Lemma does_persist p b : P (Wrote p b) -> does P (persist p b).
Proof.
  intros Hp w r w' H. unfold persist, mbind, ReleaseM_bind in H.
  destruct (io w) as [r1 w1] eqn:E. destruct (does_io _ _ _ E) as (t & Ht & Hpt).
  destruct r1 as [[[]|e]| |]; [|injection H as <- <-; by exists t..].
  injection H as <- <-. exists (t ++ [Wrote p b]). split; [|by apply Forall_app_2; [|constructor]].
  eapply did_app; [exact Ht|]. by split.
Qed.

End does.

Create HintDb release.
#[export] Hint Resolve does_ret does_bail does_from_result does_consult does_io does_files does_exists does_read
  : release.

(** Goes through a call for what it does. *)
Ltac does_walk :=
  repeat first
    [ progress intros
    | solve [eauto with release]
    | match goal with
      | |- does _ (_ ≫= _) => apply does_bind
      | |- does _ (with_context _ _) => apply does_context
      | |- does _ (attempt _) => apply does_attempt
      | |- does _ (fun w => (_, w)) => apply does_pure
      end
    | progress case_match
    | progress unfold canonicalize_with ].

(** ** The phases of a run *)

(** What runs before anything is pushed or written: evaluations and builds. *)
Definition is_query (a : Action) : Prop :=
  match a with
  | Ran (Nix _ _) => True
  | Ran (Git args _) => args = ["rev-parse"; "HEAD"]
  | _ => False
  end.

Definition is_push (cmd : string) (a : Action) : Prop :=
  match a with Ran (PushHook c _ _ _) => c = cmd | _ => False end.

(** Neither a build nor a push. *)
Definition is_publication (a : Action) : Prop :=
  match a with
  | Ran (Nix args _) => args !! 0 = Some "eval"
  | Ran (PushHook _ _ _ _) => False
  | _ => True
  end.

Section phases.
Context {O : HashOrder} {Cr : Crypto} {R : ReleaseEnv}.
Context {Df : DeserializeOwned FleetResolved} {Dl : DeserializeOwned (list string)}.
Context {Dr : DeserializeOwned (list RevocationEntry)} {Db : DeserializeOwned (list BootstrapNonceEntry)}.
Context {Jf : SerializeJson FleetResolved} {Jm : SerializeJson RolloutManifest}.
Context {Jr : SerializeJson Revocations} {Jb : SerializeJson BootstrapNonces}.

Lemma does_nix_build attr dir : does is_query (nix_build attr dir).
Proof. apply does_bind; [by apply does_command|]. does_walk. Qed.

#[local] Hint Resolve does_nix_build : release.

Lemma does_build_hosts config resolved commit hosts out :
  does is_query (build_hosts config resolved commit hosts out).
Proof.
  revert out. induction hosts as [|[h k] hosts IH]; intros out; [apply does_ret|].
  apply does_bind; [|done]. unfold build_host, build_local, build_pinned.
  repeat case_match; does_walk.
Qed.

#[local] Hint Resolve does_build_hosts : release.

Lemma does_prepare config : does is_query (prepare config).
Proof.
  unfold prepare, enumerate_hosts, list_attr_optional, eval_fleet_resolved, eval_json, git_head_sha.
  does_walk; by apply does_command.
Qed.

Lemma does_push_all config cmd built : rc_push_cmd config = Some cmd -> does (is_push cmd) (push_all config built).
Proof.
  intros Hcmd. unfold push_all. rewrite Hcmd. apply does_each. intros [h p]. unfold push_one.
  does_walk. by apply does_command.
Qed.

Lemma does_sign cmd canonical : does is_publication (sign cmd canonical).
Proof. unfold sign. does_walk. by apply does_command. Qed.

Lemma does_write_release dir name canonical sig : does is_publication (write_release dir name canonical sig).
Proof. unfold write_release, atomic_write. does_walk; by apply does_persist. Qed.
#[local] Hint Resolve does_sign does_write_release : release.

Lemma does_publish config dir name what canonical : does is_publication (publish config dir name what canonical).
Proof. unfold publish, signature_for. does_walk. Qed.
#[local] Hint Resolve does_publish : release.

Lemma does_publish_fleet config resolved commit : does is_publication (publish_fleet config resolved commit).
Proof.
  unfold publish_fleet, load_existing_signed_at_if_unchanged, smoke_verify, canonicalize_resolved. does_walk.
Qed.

####

▶ **Your instructions**
What you return must be an exact retyping of the lines above starting at the line with "(PushHook _ _ _ _) => False" and ending at the line with "Lemma does_nix_build attr", and nothing besides.

▶ **Task response**
  | Ran (PushHook _ _ _ _) => False
  | _ => True
  end.

Section phases.
Context {O : HashOrder} {Cr : Crypto} {R : ReleaseEnv}.
Context {Df : DeserializeOwned FleetResolved} {Dl : DeserializeOwned (list string)}.
Context {Dr : DeserializeOwned (list RevocationEntry)} {Db : DeserializeOwned (list BootstrapNonceEntry)}.
Context {Jf : SerializeJson FleetResolved} {Jm : SerializeJson RolloutManifest}.
Context {Jr : SerializeJson Revocations} {Jb : SerializeJson BootstrapNonces}.

Lemma does_nix_build attr dir : does is_query (nix_build attr dir).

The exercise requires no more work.